Written by Miyako Rogers, Science Writer
Research published in Science describes an innovative new technique to manipulate specific genomic loci using magnetic nanoparticles. This allowed the researchers to probe the physical properties of an interphase chromosome by measuring its response to a magnetic force. Results from this study reveal that chromatin behaves like a fluid, challenging previous research that suggested chromatin is a stiff gel with solid-like properties. These findings could significantly impact our understanding of how DNA-based biological processes, such as DNA damage and repair, function.
Manipulating genomic loci
Previous attempts to investigate the material properties of chromatin have been limited by a lack of tools to directly measure and exert forces on chromatin in vivo. Up until now, studies have only been able to manipulate large structures. This makes it challenging to distinguish mechanical responses between the nucleus and chromatin itself, leading to contradictory results. To tackle this problem, researchers developed a new method of targeted micromanipulation of specific genomic loci in the nucleus of a living cell.
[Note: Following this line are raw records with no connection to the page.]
Lemma in_range_spec (lo hi : Z) (v : Z) :
  CatalogStore.in_range {| Filter.gte := Some lo; Filter.lte := Some hi |} v = true
  <-> lo <= v <= hi.
Proof. unfold CatalogStore.in_range. simpl. rewrite andb_true_iff. lia. Qed.

Lemma matches_true (f : Filter.t) (g : Game.t) :
  CatalogStore.matches f g = true ->
  CatalogStore.holds (Filter.dateReleased f)
    (fun r => CatalogStore.in_range r (Game.dateReleased g)) = true /\
  CatalogStore.holds (Filter.playerMax f)
    (fun r => CatalogStore.in_range r (Game.playerMax g)) = true /\
  CatalogStore.holds (Filter.playerMin f)
    (fun r => CatalogStore.in_range r (Game.playerMin g)) = true.
Proof.
  unfold CatalogStore.matches. rewrite !andb_true_iff. tauto.
Qed.

Lemma filter_none {A : Type} (p : A -> bool) (l : list A) :
  (forall x, In x l -> p x = false) -> List.filter p l = [].
Proof.
  induction l as [|x l IH]; intros Hp; simpl; [reflexivity|].
  rewrite (Hp x) by (left; reflexivity). apply IH. intros y Hy. apply Hp. now right.
Qed.

Lemma filter_all {A : Type} (p : A -> bool) (l : list A) :
  (forall x, p x = true) -> List.filter p l = l.
Proof.
  intros Hp. induction l as [|x l IH]; simpl; [reflexivity|].
  now rewrite Hp, IH.
Qed.

End Compiler.

(** ** Claims about the filter compiler *)

(** C1.  When both [releaseAfter] and [releaseBefore] are supplied, the
    compiled predicate on [dateReleased] is the one range object carrying
    both bounds, [gte = releaseAfter] and [lte = releaseBefore]; a date
    satisfies it exactly when it lies in the inclusive interval, every game
    the compiled filter matches lies in it, and when [releaseAfter] is later
    than [releaseBefore] the query fulfils with no game at all. *)
Theorem compile_release_range {D : DateApi} (body : Body.t) (a b : string) :
  Body.releaseAfter body = Some a ->
  Body.releaseBefore body = Some b ->
  a <> "" -> b <> "" ->
  let f := FilterCompiler.compile body in
  let range := {| Filter.gte := Some (Date_new a); Filter.lte := Some (Date_new b) |} in
  Filter.dateReleased f = Some range /\
  (forall d, CatalogStore.in_range range d = true <-> Date_new a <= d <= Date_new b) /\
  (forall g, CatalogStore.matches f g = true ->
             Date_new a <= Game.dateReleased g <= Date_new b) /\
  (Date_new b < Date_new a ->
   forall st, CatalogStore.filterGames st f = Ok []).
Proof.
  intros Ha Hb Hane Hbne f range.
  assert (Hf : Filter.dateReleased f = Some range).
  { unfold f. rewrite compile_dateReleased, Ha, Hb. cbv zeta.
    rewrite !truthy_str_Some by assumption. reflexivity. }
  assert (Hm : forall g, CatalogStore.matches f g = true ->
                         Date_new a <= Game.dateReleased g <= Date_new b).
  { intros g Hg. apply matches_true in Hg as (Hd & _).
    rewrite Hf in Hd. simpl in Hd. now apply in_range_spec in Hd. }
  split; [exact Hf|]. split; [|split; [exact Hm|]].
  - intros d. apply in_range_spec.
  - intros Hlt st. unfold CatalogStore.filterGames. f_equal.
    apply filter_none. intros g _.
    destruct (CatalogStore.matches f g) eqn:E; [|reflexivity].
    apply Hm in E. lia.
Qed.

Lemma compile_release_range_witness :
  Filter.dateReleased (FilterCompiler.compile (D := IsoDate.api) Sample.empty_range)
  = Some {| Filter.gte := Some 1577836800000; Filter.lte := Some 1262304000000 |} /\
  CatalogStore.filterGames Sample.store
    (FilterCompiler.compile (D := IsoDate.api) Sample.empty_range) = Ok [].
Proof.
  destruct (compile_release_range (D := IsoDate.api) Sample.empty_range
              "2020-01-01T00:00:00.000Z" "2010-01-01T00:00:00.000Z")
    as (Hrange & _ & _ & Hnone);
    [reflexivity | reflexivity | discriminate | discriminate |].
  split; [exact Hrange | apply Hnone; reflexivity].
Defined.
Cells were first genetically engineered to contain an artificial genomic array inserted at a specific genomic locus. Magnetic nanoparticles (MNPs) were then targeted to the array using a constitutively expressed fusion protein, which acted as a tether. Once the MNPs were injected into the cell’s nucleus, they accumulated at the array and could be manipulated using controlled magnetic forces.
Chromatin has fluid-like properties
Researchers found that very small, near pico-newton forces could easily move a genomic locus across the nucleus in just a few minutes. This indicates that interphase chromatin has fluid-like properties, contradicting previous studies that described chromatin as a stiff gel.
This could be for several reasons: Previous studies used micrometre-sized beads, whilst in this study, the locus used is very small and so may be able to pass through surrounding chromatin more easily. This could be because chromatin is a weak gel that allows for fluid motions at a smaller scale but is stiff at larger scales. Another explanation is that chromatin could contain small pockets of stiff gel embedded within the fluid structure. This would also explain why the travelling locus encountered obstacles as it moved across the nucleus.
Implications for the future
These new results describing the physical properties of chromatin have big implications for our understanding of many different biological processes. For example, the trafficking of genes upon transcriptional activation requires nuclear reorganisation and the fluid-like nature of chromatin could be what allows for this. Furthermore, these results may also explain how molecular motors such as SMC complexes and RNA Pol II can reorganise the genome, as the magnitude of forces and the time-scale of force exertion are similar to how these proteins work.
And that’s just from the results of this study. This new method of manipulating genomic loci opens many avenues for future research. Manipulating different genomic loci in different cell types will help us understand if these findings are consistent in various biological contexts. Moreover, this technique will allow other researchers to investigate processes like transcription replication, DNA damage, DNA repair and chromosome segregation, allowing us to develop new theories of how the genome can be reorganised.